About this exercise: From the first line to the last, output the entries exactly.

[Start of Attachment]

(** a file whose first line includes a header and whose other lines are
    plain code, when the header is bundled without error *)
Lemma update_including_file fuel path name target inc rest iq po pos out out' ps cc :
  line_views w iq cc path = inr (inc :: rest) ->
  includes_header inc name = true ->
  forallb plain_code rest = true ->
  path_exists w (path_join w (path_parent w path) (path_of_str w name)) = true ->
  target = path_resolve w (path_join w (path_parent w path) (path_of_str w name)) ->
  path_resolve w path ∉ po ->
  path ∉ ps ->
  update w fuel target
    (mkBundler iq po pos
       (pop_line_directives out ++ [line_directive 1 (relative_path w path)])
       ({[path]} ∪ ps) cc)
  = (Returned tt, mkBundler iq po pos out' ({[path]} ∪ ps) cc) ->
  update w (S fuel) path (mkBundler iq po pos out ps cc)
  = (Returned tt,
     mkBundler iq po pos
       ((pop_line_directives out' ++ [line_directive 2 (relative_path w path)])
        ++ map fst rest)
       ps cc).
Proof.
  intros Hviews Hinc Hplain Hex -> Hpo Hps Hrec.
  rewrite (update_enter fuel path (inc :: rest)) by assumption.
  unfold try_finally, bind at 1. destruct inc as [l u].
  cbn [process_lines]. unfold bind at 1.
  rewrite (include_line w (update w fuel) path 0 l u name initial_locals _ Hinc)
    by reflexivity.
  unfold bind at 1, _resolve at 1, bind at 1, get_self at 1.
  rewrite Hex. unfold ret at 1. unfold bind at 1. rewrite Hrec.
  unfold bind at 1, _line at 1, modify, set_result_lines, ret at 1.
  cbn [iquotes pragma_once pragma_once_system result_lines path_stack compiler].
  rewrite plain_code_lines by (auto; reflexivity).
  assert (He : forall v0, include_guard_macro v0 = None ->
               preprocess_if_nest v0 = 0%Z ->
               forall s, end_of_file path (length ((l, u) :: rest)) v0 s = (Returned tt, s)).
  { intros v0 H1 H2 s. unfold end_of_file. rewrite H1, H2. reflexivity. }
  rewrite He by (destruct rest; reflexivity).
  rewrite leave_file by exact Hps. reflexivity.
Qed.

End Files.

(** ** Nested includes *)

(** C4 (as the code has it).  [main] includes [a] on its first line and
    [a] includes [b] on its first line; the other lines of [a] and the
    lines of [b] are plain code.  From a fresh Bundler the output is
    [#line 1 "b"], the lines of [b], [#line 2 "a"], the other lines of [a],
    [#line 2 "main"] and the other lines of [main].  The directives
    [#line 1 "main"] and [#line 1 "a"] written at the entry of the two files
    are each popped by the next [#line] and are not in the output. *)
Theorem nested_include_output (w : World) (fuel : nat) (main a b : Path)
    (name_a name_b : string) (inc_a inc_b : bytes * bytes)
    (rest_main rest_a content_b : list (bytes * bytes))
    (iq : list Path) (cc : string) :
  line_views w iq cc main = inr (inc_a :: rest_main) ->
  line_views w iq cc a = inr (inc_b :: rest_a) ->
  line_views w iq cc b = inr content_b ->
  includes_header inc_a name_a = true ->
  includes_header inc_b name_b = true ->
  forallb plain_code rest_main = true ->
  forallb plain_code rest_a = true ->
  forallb plain_code content_b = true ->
  rest_a <> [] ->
  path_exists w (path_join w (path_parent w main) (path_of_str w name_a)) = true ->
  a = path_resolve w (path_join w (path_parent w main) (path_of_str w name_a)) ->
  path_exists w (path_join w (path_parent w a) (path_of_str w name_b)) = true ->
  b = path_resolve w (path_join w (path_parent w a) (path_of_str w name_b)) ->
  a <> main -> b <> main -> b <> a ->
  update w (S (S (S fuel))) main (init iq cc)
  = (Returned tt,
     mkBundler iq ∅ ∅
       ([line_directive 1 (relative_path w b)] ++ map fst content_b
        ++ [line_directive 2 (relative_path w a)] ++ map fst rest_a
        ++ [line_directive 2 (relative_path w main)] ++ map fst rest_main)
       ∅ cc).
Proof.
  intros Hmain Ha Hb Hinc_a Hinc_b Hpm Hpa Hpb Hne_a Hex_a Heq_a Hex_b Heq_b
    Ham Hbm Hba.
  pose proof (line_views_nonempty _ _ _ _ _ Hb) as Hne_b.
  set (Lm := line_directive 1 (relative_path w main)).
  set (La := line_directive 1 (relative_path w a)).
  pose proof (update_code_file w fuel b content_b iq ∅ ∅
                (pop_line_directives [Lm] ++ [La]) ({[a]} ∪ ({[main]} ∪ ∅)) cc
                Hb Hpb ltac:(set_solver) ltac:(set_solver)) as Hb_run.
  pose proof (update_including_file w (S fuel) a name_b b inc_b rest_a
                iq ∅ ∅ [Lm] _ ({[main]} ∪ ∅) cc
                Ha Hinc_b Hpa Hex_b Heq_b ltac:(set_solver) ltac:(set_solver)
                Hb_run) as Ha_run.
  pose proof (update_including_file w (S (S fuel)) main name_a a inc_a rest_main
                iq ∅ ∅ [] _ ∅ cc
                Hmain Hinc_a Hpm Hex_a Heq_a ltac:(set_solver) ltac:(set_solver)
                Ha_run) as Hmain_run.
  unfold init. rewrite Hmain_run. f_equal. f_equal.
  rewrite (pop_line_directives_plain _ rest_a Hpa Hne_a).
  rewrite (pop_line_directives_plain _ content_b Hpb Hne_b).
  unfold Lm, La.
  rewrite !pop_line_directive_only.
  cbn [pop_line_directives app]. repeat rewrite <- app_assoc. reflexivity.
Qed.

Lemma nested_include_output_witness :
  let w := MemFS.world MemFS.nested in
  let code (s : string) := (s +:+ MemFS.nl, s +:+ MemFS.nl) in
  update w 3 "main.cc" (init [] "g++")
  = (Returned tt,
     mkBundler [] ∅ ∅
       ([line_directive 1 (relative_path w "/w/b.h")] ++ map fst [code "int b;"]
        ++ [line_directive 2 (relative_path w "/w/a.h")] ++ map fst [code "int a;"]
        ++ [line_directive 2 (relative_path w "main.cc")]
        ++ map fst (@nil (bytes * bytes)))
       ∅ "g++").
Proof.
  intros w code.
  apply (nested_include_output w 0 "main.cc" "/w/a.h" "/w/b.h" "a.h" "b.h"
           (code ("#include " +:+ MemFS.quoted "a.h"))
           (code ("#include " +:+ MemFS.quoted "b.h"))
           (@nil (bytes * bytes)) [code "int a;"] [code "int b;"] [] "g++");
    try reflexivity; discriminate.
Defined.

[End of Attachment]

Your solution:
(** a file whose first line includes a header and whose other lines are
    plain code, when the header is bundled without error *)
Lemma update_including_file fuel path name target inc rest iq po pos out out' ps cc :
  line_views w iq cc path = inr (inc :: rest) ->
  includes_header inc name = true ->
  forallb plain_code rest = true ->
  path_exists w (path_join w (path_parent w path) (path_of_str w name)) = true ->
  target = path_resolve w (path_join w (path_parent w path) (path_of_str w name)) ->
  path_resolve w path ∉ po ->
  path ∉ ps ->
  update w fuel target
    (mkBundler iq po pos
       (pop_line_directives out ++ [line_directive 1 (relative_path w path)])
       ({[path]} ∪ ps) cc)
  = (Returned tt, mkBundler iq po pos out' ({[path]} ∪ ps) cc) ->
  update w (S fuel) path (mkBundler iq po pos out ps cc)
  = (Returned tt,
     mkBundler iq po pos
       ((pop_line_directives out' ++ [line_directive 2 (relative_path w path)])
        ++ map fst rest)
       ps cc).
Proof.
  intros Hviews Hinc Hplain Hex -> Hpo Hps Hrec.
  rewrite (update_enter fuel path (inc :: rest)) by assumption.
  unfold try_finally, bind at 1. destruct inc as [l u].
  cbn [process_lines]. unfold bind at 1.
  rewrite (include_line w (update w fuel) path 0 l u name initial_locals _ Hinc)
    by reflexivity.
  unfold bind at 1, _resolve at 1, bind at 1, get_self at 1.
  rewrite Hex. unfold ret at 1. unfold bind at 1. rewrite Hrec.
  unfold bind at 1, _line at 1, modify, set_result_lines, ret at 1.
  cbn [iquotes pragma_once pragma_once_system result_lines path_stack compiler].
  rewrite plain_code_lines by (auto; reflexivity).
  assert (He : forall v0, include_guard_macro v0 = None ->
               preprocess_if_nest v0 = 0%Z ->
               forall s, end_of_file path (length ((l, u) :: rest)) v0 s = (Returned tt, s)).
  { intros v0 H1 H2 s. unfold end_of_file. rewrite H1, H2. reflexivity. }
  rewrite He by (destruct rest; reflexivity).
  rewrite leave_file by exact Hps. reflexivity.
Qed.

End Files.

(** ** Nested includes *)

(** C4 (as the code has it).  [main] includes [a] on its first line and
    [a] includes [b] on its first line; the other lines of [a] and the
    lines of [b] are plain code.  From a fresh Bundler the output is
    [#line 1 "b"], the lines of [b], [#line 2 "a"], the other lines of [a],
    [#line 2 "main"] and the other lines of [main].  The directives
    [#line 1 "main"] and [#line 1 "a"] written at the entry of the two files
    are each popped by the next [#line] and are not in the output. *)
Theorem nested_include_output (w : World) (fuel : nat) (main a b : Path)
    (name_a name_b : string) (inc_a inc_b : bytes * bytes)
    (rest_main rest_a content_b : list (bytes * bytes))
    (iq : list Path) (cc : string) :
  line_views w iq cc main = inr (inc_a :: rest_main) ->
  line_views w iq cc a = inr (inc_b :: rest_a) ->
  line_views w iq cc b = inr content_b ->
  includes_header inc_a name_a = true ->
  includes_header inc_b name_b = true ->
  forallb plain_code rest_main = true ->
  forallb plain_code rest_a = true ->
  forallb plain_code content_b = true ->
  rest_a <> [] ->
  path_exists w (path_join w (path_parent w main) (path_of_str w name_a)) = true ->
  a = path_resolve w (path_join w (path_parent w main) (path_of_str w name_a)) ->
  path_exists w (path_join w (path_parent w a) (path_of_str w name_b)) = true ->
  b = path_resolve w (path_join w (path_parent w a) (path_of_str w name_b)) ->
  a <> main -> b <> main -> b <> a ->
  update w (S (S (S fuel))) main (init iq cc)
  = (Returned tt,
     mkBundler iq ∅ ∅
       ([line_directive 1 (relative_path w b)] ++ map fst content_b
        ++ [line_directive 2 (relative_path w a)] ++ map fst rest_a
        ++ [line_directive 2 (relative_path w main)] ++ map fst rest_main)
       ∅ cc).
Proof.
  intros Hmain Ha Hb Hinc_a Hinc_b Hpm Hpa Hpb Hne_a Hex_a Heq_a Hex_b Heq_b
    Ham Hbm Hba.
  pose proof (line_views_nonempty _ _ _ _ _ Hb) as Hne_b.
  set (Lm := line_directive 1 (relative_path w main)).
  set (La := line_directive 1 (relative_path w a)).
  pose proof (update_code_file w fuel b content_b iq ∅ ∅
                (pop_line_directives [Lm] ++ [La]) ({[a]} ∪ ({[main]} ∪ ∅)) cc
                Hb Hpb ltac:(set_solver) ltac:(set_solver)) as Hb_run.
  pose proof (update_including_file w (S fuel) a name_b b inc_b rest_a
                iq ∅ ∅ [Lm] _ ({[main]} ∪ ∅) cc
                Ha Hinc_b Hpa Hex_b Heq_b ltac:(set_solver) ltac:(set_solver)
                Hb_run) as Ha_run.
  pose proof (update_including_file w (S (S fuel)) main name_a a inc_a rest_main
                iq ∅ ∅ [] _ ∅ cc
                Hmain Hinc_a Hpm Hex_a Heq_a ltac:(set_solver) ltac:(set_solver)
                Ha_run) as Hmain_run.
  unfold init. rewrite Hmain_run. f_equal. f_equal.
  rewrite (pop_line_directives_plain _ rest_a Hpa Hne_a).
  rewrite (pop_line_directives_plain _ content_b Hpb Hne_b).
  unfold Lm, La.
  rewrite !pop_line_directive_only.
  cbn [pop_line_directives app]. repeat rewrite <- app_assoc. reflexivity.
Qed.

Lemma nested_include_output_witness :
  let w := MemFS.world MemFS.nested in
  let code (s : string) := (s +:+ MemFS.nl, s +:+ MemFS.nl) in
  update w 3 "main.cc" (init [] "g++")
  = (Returned tt,
     mkBundler [] ∅ ∅
       ([line_directive 1 (relative_path w "/w/b.h")] ++ map fst [code "int b;"]
        ++ [line_directive 2 (relative_path w "/w/a.h")] ++ map fst [code "int a;"]
        ++ [line_directive 2 (relative_path w "main.cc")]
        ++ map fst (@nil (bytes * bytes)))
       ∅ "g++").
Proof.
  intros w code.
  apply (nested_include_output w 0 "main.cc" "/w/a.h" "/w/b.h" "a.h" "b.h"
           (code ("#include " +:+ MemFS.quoted "a.h"))
           (code ("#include " +:+ MemFS.quoted "b.h"))
           (@nil (bytes * bytes)) [code "int a;"] [code "int b;"] [] "g++");
    try reflexivity; discriminate.
Defined.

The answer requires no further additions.